RECORDS SHOWN
··········
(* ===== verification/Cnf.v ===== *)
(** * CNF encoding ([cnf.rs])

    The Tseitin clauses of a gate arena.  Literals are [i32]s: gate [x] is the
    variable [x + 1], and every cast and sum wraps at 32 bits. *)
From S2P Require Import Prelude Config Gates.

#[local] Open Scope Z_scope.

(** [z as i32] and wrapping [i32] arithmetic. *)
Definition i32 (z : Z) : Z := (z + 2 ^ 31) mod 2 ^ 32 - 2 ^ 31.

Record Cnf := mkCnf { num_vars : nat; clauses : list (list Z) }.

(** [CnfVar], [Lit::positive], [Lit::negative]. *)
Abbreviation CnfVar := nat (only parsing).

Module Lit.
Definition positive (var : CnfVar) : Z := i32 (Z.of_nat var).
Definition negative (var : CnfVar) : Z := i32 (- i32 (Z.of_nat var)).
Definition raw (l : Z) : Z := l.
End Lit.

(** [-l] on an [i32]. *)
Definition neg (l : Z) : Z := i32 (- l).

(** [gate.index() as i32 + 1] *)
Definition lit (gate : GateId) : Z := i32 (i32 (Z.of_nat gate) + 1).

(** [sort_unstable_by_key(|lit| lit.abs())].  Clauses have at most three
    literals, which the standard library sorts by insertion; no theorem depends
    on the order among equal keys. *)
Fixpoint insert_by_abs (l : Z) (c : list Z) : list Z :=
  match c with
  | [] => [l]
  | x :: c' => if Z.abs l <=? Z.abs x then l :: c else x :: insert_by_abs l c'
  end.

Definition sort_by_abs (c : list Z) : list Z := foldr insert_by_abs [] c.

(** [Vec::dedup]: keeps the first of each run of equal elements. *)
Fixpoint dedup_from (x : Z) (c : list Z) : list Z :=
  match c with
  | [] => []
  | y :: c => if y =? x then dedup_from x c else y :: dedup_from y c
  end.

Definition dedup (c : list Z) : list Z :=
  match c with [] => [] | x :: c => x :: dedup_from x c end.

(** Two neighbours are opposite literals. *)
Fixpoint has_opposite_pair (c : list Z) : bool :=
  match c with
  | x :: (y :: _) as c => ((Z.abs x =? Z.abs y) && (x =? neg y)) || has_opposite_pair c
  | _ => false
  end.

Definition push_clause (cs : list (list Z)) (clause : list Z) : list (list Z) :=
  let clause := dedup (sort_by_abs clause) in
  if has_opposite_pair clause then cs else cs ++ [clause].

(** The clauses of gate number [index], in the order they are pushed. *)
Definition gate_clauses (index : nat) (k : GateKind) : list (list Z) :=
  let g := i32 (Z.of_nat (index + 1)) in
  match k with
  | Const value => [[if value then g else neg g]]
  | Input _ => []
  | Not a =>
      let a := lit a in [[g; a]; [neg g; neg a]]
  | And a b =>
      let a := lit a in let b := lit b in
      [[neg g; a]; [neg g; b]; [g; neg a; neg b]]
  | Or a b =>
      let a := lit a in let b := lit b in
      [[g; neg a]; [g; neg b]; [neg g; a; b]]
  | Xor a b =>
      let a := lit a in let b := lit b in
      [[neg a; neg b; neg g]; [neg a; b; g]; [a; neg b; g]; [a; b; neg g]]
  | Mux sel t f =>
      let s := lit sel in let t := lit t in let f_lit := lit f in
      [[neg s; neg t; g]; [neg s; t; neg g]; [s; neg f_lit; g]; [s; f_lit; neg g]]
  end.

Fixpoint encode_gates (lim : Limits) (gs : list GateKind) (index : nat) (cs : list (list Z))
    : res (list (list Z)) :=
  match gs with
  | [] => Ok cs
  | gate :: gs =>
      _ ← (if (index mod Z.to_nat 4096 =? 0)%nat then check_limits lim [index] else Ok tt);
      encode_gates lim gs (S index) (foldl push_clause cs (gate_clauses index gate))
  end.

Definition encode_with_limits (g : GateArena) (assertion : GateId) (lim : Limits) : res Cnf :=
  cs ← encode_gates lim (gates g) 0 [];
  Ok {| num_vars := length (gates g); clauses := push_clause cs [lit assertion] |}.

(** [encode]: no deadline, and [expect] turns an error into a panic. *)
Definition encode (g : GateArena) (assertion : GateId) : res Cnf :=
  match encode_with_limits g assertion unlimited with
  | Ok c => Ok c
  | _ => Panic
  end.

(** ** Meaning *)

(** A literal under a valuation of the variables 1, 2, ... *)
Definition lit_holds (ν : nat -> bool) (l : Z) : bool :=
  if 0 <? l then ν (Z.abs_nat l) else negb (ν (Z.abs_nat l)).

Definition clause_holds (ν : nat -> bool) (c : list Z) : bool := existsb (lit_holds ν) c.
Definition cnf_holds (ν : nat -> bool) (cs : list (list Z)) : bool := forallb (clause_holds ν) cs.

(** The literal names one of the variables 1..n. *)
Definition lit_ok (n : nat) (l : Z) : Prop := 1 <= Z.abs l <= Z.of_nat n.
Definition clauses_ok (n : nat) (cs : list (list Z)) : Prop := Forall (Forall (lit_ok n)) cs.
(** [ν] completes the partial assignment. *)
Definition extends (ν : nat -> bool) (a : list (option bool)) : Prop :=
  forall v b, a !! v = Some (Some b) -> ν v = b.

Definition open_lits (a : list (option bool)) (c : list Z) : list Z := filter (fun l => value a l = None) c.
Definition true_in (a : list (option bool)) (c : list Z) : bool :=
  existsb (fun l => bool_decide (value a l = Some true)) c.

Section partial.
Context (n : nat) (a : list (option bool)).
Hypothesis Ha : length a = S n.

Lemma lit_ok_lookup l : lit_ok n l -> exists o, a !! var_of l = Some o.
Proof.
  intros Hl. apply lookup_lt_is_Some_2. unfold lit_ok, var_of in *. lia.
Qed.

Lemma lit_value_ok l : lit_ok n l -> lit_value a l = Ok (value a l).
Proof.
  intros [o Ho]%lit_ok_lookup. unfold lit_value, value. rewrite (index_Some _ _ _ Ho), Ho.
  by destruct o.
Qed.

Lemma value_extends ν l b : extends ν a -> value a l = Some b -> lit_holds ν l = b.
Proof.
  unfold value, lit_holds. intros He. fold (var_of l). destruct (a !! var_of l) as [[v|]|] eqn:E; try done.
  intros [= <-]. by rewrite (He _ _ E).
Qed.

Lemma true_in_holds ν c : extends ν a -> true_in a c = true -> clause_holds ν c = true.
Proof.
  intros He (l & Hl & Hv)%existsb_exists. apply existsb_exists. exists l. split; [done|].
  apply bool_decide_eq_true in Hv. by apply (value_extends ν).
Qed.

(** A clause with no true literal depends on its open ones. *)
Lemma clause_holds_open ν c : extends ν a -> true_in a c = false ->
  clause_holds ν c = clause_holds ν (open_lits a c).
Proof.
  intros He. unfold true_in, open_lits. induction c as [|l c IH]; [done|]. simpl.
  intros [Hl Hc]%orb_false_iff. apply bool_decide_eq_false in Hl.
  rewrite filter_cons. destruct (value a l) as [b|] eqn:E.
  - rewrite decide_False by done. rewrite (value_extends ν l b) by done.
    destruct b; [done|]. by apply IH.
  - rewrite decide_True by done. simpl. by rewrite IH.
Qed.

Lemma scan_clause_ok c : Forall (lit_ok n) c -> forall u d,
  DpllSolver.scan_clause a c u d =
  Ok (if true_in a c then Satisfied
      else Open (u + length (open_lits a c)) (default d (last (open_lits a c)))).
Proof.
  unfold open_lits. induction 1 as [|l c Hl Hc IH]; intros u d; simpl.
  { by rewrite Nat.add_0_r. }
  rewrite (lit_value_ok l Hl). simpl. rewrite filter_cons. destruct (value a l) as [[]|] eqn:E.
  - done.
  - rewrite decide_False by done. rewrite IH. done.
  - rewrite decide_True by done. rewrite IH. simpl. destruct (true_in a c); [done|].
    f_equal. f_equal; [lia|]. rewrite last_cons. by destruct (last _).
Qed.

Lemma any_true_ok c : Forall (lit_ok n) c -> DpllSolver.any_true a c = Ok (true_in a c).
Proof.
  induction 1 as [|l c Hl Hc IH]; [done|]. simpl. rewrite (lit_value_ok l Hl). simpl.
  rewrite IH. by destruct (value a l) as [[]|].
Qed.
··········
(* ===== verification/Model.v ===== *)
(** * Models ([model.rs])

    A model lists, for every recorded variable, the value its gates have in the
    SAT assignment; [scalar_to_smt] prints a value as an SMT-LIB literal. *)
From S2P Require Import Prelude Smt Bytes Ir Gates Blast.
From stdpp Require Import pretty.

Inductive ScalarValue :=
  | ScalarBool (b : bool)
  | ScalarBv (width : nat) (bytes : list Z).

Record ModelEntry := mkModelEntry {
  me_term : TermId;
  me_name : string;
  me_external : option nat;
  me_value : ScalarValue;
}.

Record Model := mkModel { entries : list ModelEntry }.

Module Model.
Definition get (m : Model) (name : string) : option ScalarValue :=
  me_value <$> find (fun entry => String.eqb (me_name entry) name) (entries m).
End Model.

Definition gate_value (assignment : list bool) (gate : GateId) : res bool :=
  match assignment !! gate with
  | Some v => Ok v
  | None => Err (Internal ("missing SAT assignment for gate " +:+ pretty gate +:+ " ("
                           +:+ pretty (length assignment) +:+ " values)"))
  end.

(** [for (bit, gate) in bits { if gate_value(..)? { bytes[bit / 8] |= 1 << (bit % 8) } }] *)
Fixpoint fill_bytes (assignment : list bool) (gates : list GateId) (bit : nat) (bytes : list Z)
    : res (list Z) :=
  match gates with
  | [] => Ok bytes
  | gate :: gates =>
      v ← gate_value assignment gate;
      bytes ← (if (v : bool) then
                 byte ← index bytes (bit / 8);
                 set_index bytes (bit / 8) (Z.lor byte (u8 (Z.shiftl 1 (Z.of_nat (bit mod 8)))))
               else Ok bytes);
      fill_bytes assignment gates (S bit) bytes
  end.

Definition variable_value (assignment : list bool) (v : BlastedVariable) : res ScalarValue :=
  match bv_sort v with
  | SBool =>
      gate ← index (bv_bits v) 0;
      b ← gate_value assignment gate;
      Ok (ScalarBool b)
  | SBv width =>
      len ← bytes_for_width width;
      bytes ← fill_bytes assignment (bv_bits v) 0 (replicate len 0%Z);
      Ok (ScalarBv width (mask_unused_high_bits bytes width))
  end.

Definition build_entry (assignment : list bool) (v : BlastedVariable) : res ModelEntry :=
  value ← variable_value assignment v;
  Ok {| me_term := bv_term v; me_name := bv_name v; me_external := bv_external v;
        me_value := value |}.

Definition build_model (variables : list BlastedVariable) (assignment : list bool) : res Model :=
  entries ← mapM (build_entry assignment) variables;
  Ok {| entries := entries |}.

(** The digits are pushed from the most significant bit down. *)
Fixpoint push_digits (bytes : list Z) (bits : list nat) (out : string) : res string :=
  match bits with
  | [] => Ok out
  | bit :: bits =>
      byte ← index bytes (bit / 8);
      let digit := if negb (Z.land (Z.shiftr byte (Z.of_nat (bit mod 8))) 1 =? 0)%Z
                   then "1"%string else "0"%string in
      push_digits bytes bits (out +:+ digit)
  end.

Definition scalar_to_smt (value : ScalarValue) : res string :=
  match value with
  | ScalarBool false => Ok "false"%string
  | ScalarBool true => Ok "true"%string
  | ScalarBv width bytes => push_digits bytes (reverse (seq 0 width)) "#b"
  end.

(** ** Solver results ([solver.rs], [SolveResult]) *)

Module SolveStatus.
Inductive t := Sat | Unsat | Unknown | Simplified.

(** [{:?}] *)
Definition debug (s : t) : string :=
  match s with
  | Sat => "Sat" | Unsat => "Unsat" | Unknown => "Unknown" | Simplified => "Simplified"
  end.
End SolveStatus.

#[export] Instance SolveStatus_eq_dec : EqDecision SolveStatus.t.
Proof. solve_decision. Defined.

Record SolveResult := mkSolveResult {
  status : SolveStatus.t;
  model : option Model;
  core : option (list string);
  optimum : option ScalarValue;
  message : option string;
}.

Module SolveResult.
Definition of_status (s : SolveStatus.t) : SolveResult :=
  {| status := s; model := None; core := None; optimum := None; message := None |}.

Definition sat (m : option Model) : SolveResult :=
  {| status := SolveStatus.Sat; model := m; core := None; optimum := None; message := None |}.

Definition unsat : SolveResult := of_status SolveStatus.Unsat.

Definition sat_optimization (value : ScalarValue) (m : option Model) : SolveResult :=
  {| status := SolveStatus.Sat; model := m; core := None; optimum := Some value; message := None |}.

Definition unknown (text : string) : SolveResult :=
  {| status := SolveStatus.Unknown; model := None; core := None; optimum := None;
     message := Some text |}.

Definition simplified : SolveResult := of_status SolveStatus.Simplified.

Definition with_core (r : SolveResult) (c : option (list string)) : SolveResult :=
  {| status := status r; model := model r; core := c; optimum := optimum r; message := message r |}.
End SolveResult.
··········
TRY IT
Give back exactly the lines above starting at the line where "(* ===== verification/Cnf.v ===== *)" appears and ending at the line where "(** [z as i32]" appears, both included, with no other lines.

ANSWER SECTION
(* ===== verification/Cnf.v ===== *)
(** * CNF encoding ([cnf.rs])

    The Tseitin clauses of a gate arena.  Literals are [i32]s: gate [x] is the
    variable [x + 1], and every cast and sum wraps at 32 bits. *)
From S2P Require Import Prelude Config Gates.

#[local] Open Scope Z_scope.

(** [z as i32] and wrapping [i32] arithmetic. *)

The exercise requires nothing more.